Reverend Howard Thurman’s theology of non-violence influenced a generation of civil rights activists. He led many social justice movements and organizations in the twentieth century. Reverend Thurman was a key mentor and spiritual advisor to Reverend Martin Luther King, Jr., one of the most influential and successful civil rights leaders in American history. 

 

Reverend Thurman has been called one of the 50 most important persons in African American history. He has also been rated among the 12 most important religious leaders in the United States.

 

At Boston University in 1953, Reverend Thurman served as the first African American Dean of Chapel for a majority-white college or university in the United States. He also served on the faculty of Boston University School of Theology, teaching students about God and the Bible.
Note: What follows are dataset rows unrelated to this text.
Lemma tauriStep_silent s i : tauriActive s = false →
  tauriActive (tauriStep K identifier closesOn s i) = false ∧ tauriCallbacks (tauriStep K identifier closesOn s i) = tauriCallbacks s.
Proof.
  intros Ha. destruct i as [v|v|error| |]; simpl.
  - unfold tauriMessage. by rewrite Ha.
  - destruct (tauriPromise s); [done|]. unfold tauriAccepted, subscribeRejected. rewrite Ha; simpl.
    destruct (textField _ v) as [[|c t]|]; simpl; rewrite ?(tauriClose_done s) by done; try done.
    destruct (tauriAborted s); simpl; [|done]. done.
  - destruct (tauriPromise s); [done|]. unfold subscribeRejected. by rewrite tauriClose_done.
  - by rewrite tauriClose_done.
  - destruct (tauriListening s); [|done]. unfold tauriClose; simpl. by rewrite Ha.
Qed.

Lemma httpStep_finished s i : httpFinished s = true →
  httpFinished (httpStep K identifier closesOn parseJson s i) = true ∧ httpCallbacks (httpStep K identifier closesOn parseJson s i) = httpCallbacks s.
Proof.
  intros Hf. destruct i; simpl; rewrite ?Hf; try done; [unfold httpClose; by destruct (httpActive s)|]. by destruct (httpListening s).
Qed.

Lemma httpClose_told s : httpCallbacks (httpClose s) = httpCallbacks s ∧ httpFinished (httpClose s) = httpFinished s ∧ httpActive (httpClose s) = false.
Proof. unfold httpClose. by destruct (httpActive s) eqn:Ha. Qed.

Lemma http_run_finished s inputs : httpFinished s = true →
  httpCallbacks (foldl (httpStep K identifier closesOn parseJson) s inputs) = httpCallbacks s.
Proof.
  revert s. induction inputs as [|i inputs IH]; intros s Hf; simpl; [done|].
  destruct (httpStep_finished s i Hf) as [Hf' <-]. by apply IH.
Qed.

Lemma http_run_silent base s inputs : silentSince base s → silentSince base (foldl (httpStep K identifier closesOn parseJson) s inputs).
Proof. revert s. induction inputs as [|i inputs IH]; intros s ?; simpl; [done|]. by apply IH, httpStep_silent. Qed.

Lemma tauri_run_silent s inputs : tauriActive s = false → tauriCallbacks (foldl (tauriStep K identifier closesOn) s inputs) = tauriCallbacks s.
Proof.
  revert s. induction inputs as [|i inputs IH]; intros s Ha; simpl; [done|].
  destruct (tauriStep_silent s i Ha) as [Ha' <-]. by apply IH.
Qed.

(** A caller that closes its subscription hears of no event and no error any more, whatever else arrives: on the web at most of the end of the
    reading, on the desktop of the end at once and then of nothing. *)
Theorem closed_streams_silent (http : HttpStream) httpInputs (desktop : TauriStream) desktopInputs :
  (∃ tail, httpCallbacks (foldl (httpStep K identifier closesOn parseJson) (httpClose http) httpInputs) = httpCallbacks http ++ tail
     ∧ tail `sublist_of` (if httpFinished http then [] else [OnClose]))
  ∧ tauriCallbacks (foldl (tauriStep K identifier closesOn) (tauriClose desktop) desktopInputs)
    = tauriCallbacks desktop ++ (if tauriActive desktop then [OnClose] else []).
Proof.
  destruct (httpClose_told http) as (Hc & Hf & Ha). split.
  - destruct (httpFinished http) eqn:Hh.
    + exists []. rewrite app_nil_r, <- Hc. split; [by apply http_run_finished|done].
    + destruct (http_run_silent (httpCallbacks http) (httpClose http) httpInputs) as [_ [->|[_ ->]]]; [by split; [|left]|exists []|by exists [OnClose]].
      rewrite app_nil_r. split; [done|apply sublist_nil_l].
  - rewrite tauri_run_silent by apply tauriClose_inactive. destruct (tauriActive desktop) eqn:Hd; [by apply tauriClose_state|].
    by rewrite app_nil_r, tauriClose_done.
Qed.
End closed.

(** ** Subscriptions that the desktop runtime holds *)

(** The subscription that the first answer to the request names, if it is one. *)
Fixpoint givenId (inputs : list TauriInput) : option jstr :=
  match inputs with
  | [] => None
  | Accepted v :: _ => match textField "subscriptionId" v with Some (_ :: _) => textField "subscriptionId" v | _ => None end
  | Refused _ :: _ => None
  | _ :: inputs => givenId inputs
  end.

Section releases.
Context (K : StreamKind) (identifier : jstr) (closesOn : Payload → bool).

Definition held (s : TauriStream) : list jstr := released s ++ option_list (subscriptionId s).

(** What a subscription still holds, only an active one does, and an active one has released nothing. *)
Definition Holding (s : TauriStream) : Prop :=
  (tauriActive s = false → subscriptionId s = None) ∧ (tauriActive s = true → released s = []).

(** A state that differs in nothing that is asked here: the same number of subscriptions, none of them lost. *)
Definition keepsHeld (s s' : TauriStream) : Prop := Holding s' ∧ held s' = held s ∧ tauriPromise s' = tauriPromise s.

Lemma tauriClose_held s : Holding s → keepsHeld s (tauriClose s).
Proof.
  intros Hs. unfold tauriClose. destruct (tauriActive s) eqn:Ha; simpl; [|done].
  unfold unsubscribe; simpl. destruct (subscriptionId s) as [id|] eqn:Hid; unfold keepsHeld, Holding, held; simpl; rewrite ?Hid, ?app_nil_r; done.
Qed.

Lemma tauriTell_held c s : Holding s → keepsHeld s (tauriTell c s).
Proof. done. Qed.

Lemma tauriFail_held e s : Holding s → keepsHeld s (tauriFail e s).
Proof. intros Hs. unfold tauriFail. destruct (tauriActive s) eqn:Ha; simpl; [|done]. by apply (tauriClose_held (tauriTell (OnError e) s)). Qed.

Lemma tauriMessage_held v s : Holding s → keepsHeld s (tauriMessage K identifier closesOn v s).
Proof.
  intros Hs. unfold tauriMessage. destruct (tauriActive s) eqn:Ha; simpl; [|done].
  destruct (isStreamMessage _ _); simpl; [|by apply tauriFail_held]. destruct (bool_decide _); [by apply tauriFail_held|].
  destruct (bool_decide _); [by apply tauriClose_held|]. destruct (fieldOf "event" v) as [event|]; [|done].
  destruct (bool_decide _); simpl; [|by apply tauriFail_held]. destruct (isStale _ _); [by apply tauriFail_held|].
  unfold Holding in Hs. rewrite Ha in Hs. destruct (closesOn event); [|done].
  match goal with |- keepsHeld _ (tauriClose ?t) => exact (tauriClose_held t Hs) end.
Qed.

Lemma subscribeRejected_held e s : Holding s → Holding (subscribeRejected e s) ∧ held (subscribeRejected e s) = held s.
Proof. intros Hs. destruct (tauriClose_held s Hs) as (? & ? & _). done. Qed.

(** The answer: what it names is held. *)
Lemma tauriAccepted_held v s : Holding s → held s = [] →
  Holding (tauriAccepted K v s) ∧ held (tauriAccepted K v s) = option_list (givenId [Accepted v]) ∧ tauriPromise (tauriAccepted K v s) ≠ None.
Proof.
  intros Hs Hh. unfold tauriAccepted; simpl. unfold held in Hh. apply app_eq_nil in Hh as [Hr Hn].
  destruct (textField "subscriptionId" v) as [[|c t]|] eqn:Ht.
  1, 3: destruct (subscribeRejected_held (failure (desktopInvalidId K)) s Hs) as [? ->]; unfold held; rewrite Hr, Hn; done.
  destruct (tauriActive s) eqn:Ha, (tauriAborted s) eqn:Hab; simpl; unfold Holding, held, subscribeRejected, tauriClose, unsubscribe; simpl;
    rewrite ?Ha, ?Hr; done.
Qed.

(** What a run holds when its request was not answered, and when it was. *)
Definition accounts (s : TauriStream) (given : option jstr) : Prop := Holding s ∧ held s = option_list given.

Lemma answered_accounts inputs s given :
  tauriPromise s ≠ None → accounts s given → accounts (foldl (tauriStep K identifier closesOn) s inputs) given.
Proof.
  revert s. induction inputs as [|i inputs IH]; intros s Hp [Hs Hh]; simpl; [done|].
  assert (keepsHeld s (tauriStep K identifier closesOn s i)) as (Hs' & Hh' & Hp').
  { destruct i as [v|v|error| |]; simpl; [by apply tauriMessage_held|by destruct (tauriPromise s)..|by apply tauriClose_held|].
    destruct (tauriListening s); [|done]. match goal with |- keepsHeld _ (tauriClose ?t) => exact (tauriClose_held t Hs) end. }
  apply IH; [by rewrite Hp'|by split; [|rewrite Hh']].
Qed.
In 1944, Reverend Thurman co-founded the nation’s first intentionally interracial, interfaith church, pastoring with a white minister who also founded the church.

 

Throughout his career, Reverend Thurman wrote many letters, sermons, and speeches about racial reconciliation through non-violence. He also authored 20 books on theology, religion, and philosophy. One of his books, “Jesus and the Disinherited” (published in 1949) deeply influenced Reverend King and other leaders of the modern civil rights movement.

CENTERED ON CHRIST

From an early age, Reverend Thurman had a deep love for the Christian Bible and the teachings of Jesus. As a child, he read the Bible out loud to his grandmother, a former slave who raised him. He learned about the slaves’ deep religious faith, which shaped his belief that Christianity can transform hearts. His writings reflect that Reverend Thurman promoted spiritual discipline instead of resentment in the civil rights struggle. He followed and promoted Jesus’s teachings about fighting oppression through non-violence.